↓↓↓

(** C16: a job goes from the server to the plugin and its answer comes back. What the server builds
    for job [jid] is loaded by the plugin as the same packet, which has the plugin hand the value [a]
    to the user; the answer [b] that the user gives is sent in a packet that the server loads as the
    same packet, and reads as the answer [b] to job [jid]. In the end the plugin has neither the
    memory of the job nor an entry for it. The values of the job and of the answer are well formed,
    hold no byte string of length 0 (the other side would refuse the packet) and fit in a packet
    ([fits]); the plugin runs and its next context is not in use; memory is available and the request
    that carries the answer succeeds. *)
Theorem job_roundtrip {T : Type -> Type} `{Table.Table T} (E : environment (T := T)) (Q : plugin_client_env) path jid seq seq' a b p :
  (forall n, e_builder_ok E n = true) -> (forall n, e_block_ok E n = true) ->
  (forall n, q_builder_ok Q n = true) -> (forall n, q_block_ok Q n = true) -> (forall n, q_malloc_ok Q n = true) -> q_request_err Q = None ->
  cstr_ok path -> fits path PLUGIN_COMMAND_SIGNAL_NAME (command_arg a jid PLUGIN_COMMAND_DO_WORK) -> fits path PLUGIN_REPLY_OP_NAME (ArgPair (ArgU64 jid) b) ->
  works path p -> pl_next p ∉ array_values (todo_list p) -> pl_contexts p !! pl_next p = None ->
  exists packet heap sent value p1,
    (work_request_start_steps E ;;! dicey_value_builder_set (e_builder_ok E) VALUE_BUILDER a ;;! complete_tuple E jid ;;! complete_message E path) empty_heap = (Ok packet, heap) /\
    dicey_packet_set_seq packet seq = Ok sent /\ loads_back (q_block_ok Q) sent /\
    plugin_on_signal Q sent p = (Ok tt, p1) /\ pl_log p1 = pl_log p ++ [PcWork (pl_next p) value] /\ denotes value a /\
  exists answer reply p2 v answer_value,
    (dicey_plugin_work_response_start Q (pl_next p) ;;! on_builder (pl_next p) (dicey_value_builder_set (q_builder_ok Q) RESPONSE_BUILDER b) ;;!
     dicey_plugin_work_response_done Q (pl_next p)) p1 = (Ok tt, p2) /\ pl_log p2 = pl_log p1 ++ [PcSent answer] /\
    dicey_packet_set_seq answer seq' = Ok reply /\ loads_back (e_block_ok E) reply /\
    dicey_packet_as_message reply = Ok (mk_message DICEY_OP_EXEC (Some path) COMMAND_REPLY_SEL v) /\
    read_work_response v = Ok (jid, answer_value) /\ denotes answer_value b /\
    pl_contexts p2 = pl_contexts p /\ array_values (todo_list p2) = array_values (todo_list p).
Proof.
  intros HE HEb HQ HQb HQm Hreq Hpath Ha Hb Hw Hnew Hfree. set (c := pl_next p) in *.
  assert (cstr_ok PLUGIN_COMMAND_SIGNAL_NAME /\ cstr_ok PLUGIN_REPLY_OP_NAME) as [Hc1 Hc2] by (split; repeat constructor; lia).
  pose proof Ha as ((_ & Hta & _) & La & _). pose proof Hb as ((_ & Htb) & Lb & _).
  destruct (numbered_packet (e_block_ok E) (q_block_ok Q) DICEY_OP_SIGNAL seq path _ _ _ HEb HQb (fits_message_ok _ _ _ _ (or_introl eq_refl) Hpath Hc1 Ha) La)
    as (packet & sent & W1 & _ & Q1 & L1 & v1 & M1 & D1).
  destruct (numbered_packet (q_block_ok Q) (e_block_ok E) DICEY_OP_EXEC seq' path _ _ _ HQb HEb (fits_message_ok _ _ _ _ (or_intror eq_refl) Hpath Hc2 Hb) Lb)
    as (answer & reply & W2 & V2 & Q2 & L2 & v2 & M2 & D2).
  destruct (command_packet E HE path jid a _ (set_builds_at (e_builder_ok E) HE VALUE_BUILDER a (arg_ok_type _ Hta))) as (h1 & h2 & h3 & heap & B1 & B2 & B3 & B4).
  fold PLUGIN_CMD_SEL in W1. rewrite W1 in B4.
  destruct (job_received Q path p sent v1 a jid Hw HQm HQb M1 D1) as (value & p1 & R1 & Rd & Rl & Rp & Rok & Rv & Rc). fold c in Rl, Rv, Rc.
  exists packet, heap, sent, value, p1. split_and!; [|done..|].
  { srw B1. srw B2. srw B3. exact B4. }
  destruct (reply_packet Q HQ path jid b _ (set_builds_at (q_builder_ok Q) HQ RESPONSE_BUILDER b (arg_ok_type _ Htb))) as (g1 & g2 & g3 & A1 & A2 & A3 & Az).
  fold COMMAND_REPLY_SEL in W2. rewrite W2 in A3. specialize (Az _ W2). set (x := mk_work_ctx jid sent value empty_heap) in *.
  destruct Hw as (Hp & _). rewrite Hp in Rp.
  pose proof (response_started Q path p1 c x g1 Rp ltac:(by rewrite Rc, lookup_insert_eq) eq_refl A1) as S1.
  rewrite Rc, insert_insert_eq in S1. set (p1' := pl_set_contexts _ p1) in S1.
  pose proof (on_builder_run c (with_heap x g1) _ tt g2 p1' (lookup_insert_eq _ _ _) A2) as S2. set (p1'' := pl_set_contexts _ p1') in S2.
  destruct (response_ended Q p1'' c (with_heap x g2) (length (array_values (todo_list p))) answer g3) as (p2 & S3 & Sl & Sc & _ & Sv);
    [exact Rok|apply lookup_insert_eq| |exact A3|exact Az|exact V2|exact Hreq|].
  { apply find_ctx_first. change (todo_list p1'') with (todo_list p1). rewrite Rv, Nat.sub_0_r. split_and!; [lia|by apply list_lookup_middle|].
    intros j Hj. rewrite lookup_app_l by done. intros Hin. by apply Hnew, (list_elem_of_lookup_2 _ j). }
  destruct (read_work_response_ok v2 b jid D2) as (w & Rw & Dw).
  exists answer, reply, p2, v2, w. split_and!; try done.
  - srw S1. srw S2. exact S3.
  - rewrite Sc. unfold p1'', p1'. cbn [pl_contexts pl_set_contexts]. by rewrite !delete_insert_eq, delete_id.
  - rewrite Sv. change (todo_list p1'') with (todo_list p1). rewrite Rv. by rewrite delete_middle, (right_id_L [] (++)).
Qed.
(** Only one packet is taken from the buffer, which is emptied then. *)
Definition client_on_read (r : nread) : lst unit :=
  match r with
  | ReadEof => sret tt
  | ReadError e =>
      do! dead <- in_client (in_state CLIENT_STATE_DEAD) ;
      if (dead : bool) then sret tt else in_client (client_event (DICEY_CLIENT_EVENT_ERROR e))
  | ReadBytes bytes =>
      do! c <- in_client sget ;
      match recv_chunk c with
      | None => sfault NullDeref
      | Some chunk =>
          if SIZE_MAX <? ck_len chunk + zlen bytes then in_client (client_event (DICEY_CLIENT_EVENT_ERROR DICEY_EOVERFLOW)) else
          let chunk := chunk_received chunk bytes in
          in_client (upd (set_chunk (Some chunk))) ;;!
          do! r <- in_client (attempt (dicey_packet_load (ce_block_ok E) (ce_fuel E) (vw (ck_bytes chunk) [])).1) ;
          match r with
          | inr packet => client_got_packet packet ;;! in_client (upd (set_chunk (Some (dicey_chunk_clear chunk))))
          | inl DICEY_EAGAIN => sret tt
          | inl err => in_client (client_event (DICEY_CLIENT_EVENT_ERROR err))
          end
      end
  end.

(** The queue of the loop, and its timer. *)
Definition client_process_queue (now : timespec) : lst unit := in_loop (process_queue (ce_block_ok E) client_at_end now).
Definition client_check_timeout (now : timespec) : lst unit := in_loop (check_timeout client_at_end now).
Definition dicey_client_list_objects (timeout : Z) : lst nat :=
  dicey_client_get DICEY_REGISTRY_PATH (registry_selector DICEY_REGISTRY_OBJECTS_PROP_NAME) timeout.
Definition dicey_client_list_objects_async (cb : reply_cb) (timeout : Z) : lst unit :=
  dicey_client_get_async DICEY_REGISTRY_PATH (registry_selector DICEY_REGISTRY_OBJECTS_PROP_NAME) cb timeout.
Definition dicey_client_list_paths (timeout : Z) : lst nat :=
  dicey_client_get DICEY_REGISTRY_PATH (registry_selector DICEY_REGISTRY_PATHS_PROP_NAME) timeout.
Definition dicey_client_list_paths_async (cb : reply_cb) (timeout : Z) : lst unit :=
  dicey_client_get_async DICEY_REGISTRY_PATH (registry_selector DICEY_REGISTRY_PATHS_PROP_NAME) cb timeout.
Definition dicey_client_list_traits (timeout : Z) : lst nat :=
  dicey_client_get DICEY_REGISTRY_PATH (registry_selector DICEY_REGISTRY_TRAITS_PROP_NAME) timeout.
Definition dicey_client_list_traits_async (cb : reply_cb) (timeout : Z) : lst unit :=
  dicey_client_get_async DICEY_REGISTRY_PATH (registry_selector DICEY_REGISTRY_TRAITS_PROP_NAME) cb timeout.

(** ** Subscriptions *)

Definition subunsub_selector (op : client_subunsub) : dicey_selector :=
  mk_selector (Some DICEY_EVENTMANAGER_TRAIT_NAME)
    (Some (match op with CLIENT_SUBSCRIBE => DICEY_EVENTMANAGER_SUBSCRIBE_OP_NAME | CLIENT_UNSUBSCRIBE => DICEY_EVENTMANAGER_UNSUBSCRIBE_OP_NAME end)).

↑↑↑

(What the task requires) Each line in the listing above from the one containing "destruct (reply_packet Q" through the one containing "Some chunk =>" should be repeated exactly, and no other line.

(Answer for this exercise)
  destruct (reply_packet Q HQ path jid b _ (set_builds_at (q_builder_ok Q) HQ RESPONSE_BUILDER b (arg_ok_type _ Htb))) as (g1 & g2 & g3 & A1 & A2 & A3 & Az).
  fold COMMAND_REPLY_SEL in W2. rewrite W2 in A3. specialize (Az _ W2). set (x := mk_work_ctx jid sent value empty_heap) in *.
  destruct Hw as (Hp & _). rewrite Hp in Rp.
  pose proof (response_started Q path p1 c x g1 Rp ltac:(by rewrite Rc, lookup_insert_eq) eq_refl A1) as S1.
  rewrite Rc, insert_insert_eq in S1. set (p1' := pl_set_contexts _ p1) in S1.
  pose proof (on_builder_run c (with_heap x g1) _ tt g2 p1' (lookup_insert_eq _ _ _) A2) as S2. set (p1'' := pl_set_contexts _ p1') in S2.
  destruct (response_ended Q p1'' c (with_heap x g2) (length (array_values (todo_list p))) answer g3) as (p2 & S3 & Sl & Sc & _ & Sv);
    [exact Rok|apply lookup_insert_eq| |exact A3|exact Az|exact V2|exact Hreq|].
  { apply find_ctx_first. change (todo_list p1'') with (todo_list p1). rewrite Rv, Nat.sub_0_r. split_and!; [lia|by apply list_lookup_middle|].
    intros j Hj. rewrite lookup_app_l by done. intros Hin. by apply Hnew, (list_elem_of_lookup_2 _ j). }
  destruct (read_work_response_ok v2 b jid D2) as (w & Rw & Dw).
  exists answer, reply, p2, v2, w. split_and!; try done.
  - srw S1. srw S2. exact S3.
  - rewrite Sc. unfold p1'', p1'. cbn [pl_contexts pl_set_contexts]. by rewrite !delete_insert_eq, delete_id.
  - rewrite Sv. change (todo_list p1'') with (todo_list p1). rewrite Rv. by rewrite delete_middle, (right_id_L [] (++)).
Qed.
(** Only one packet is taken from the buffer, which is emptied then. *)
Definition client_on_read (r : nread) : lst unit :=
  match r with
  | ReadEof => sret tt
  | ReadError e =>
      do! dead <- in_client (in_state CLIENT_STATE_DEAD) ;
      if (dead : bool) then sret tt else in_client (client_event (DICEY_CLIENT_EVENT_ERROR e))
  | ReadBytes bytes =>
      do! c <- in_client sget ;
      match recv_chunk c with
      | None => sfault NullDeref
      | Some chunk =>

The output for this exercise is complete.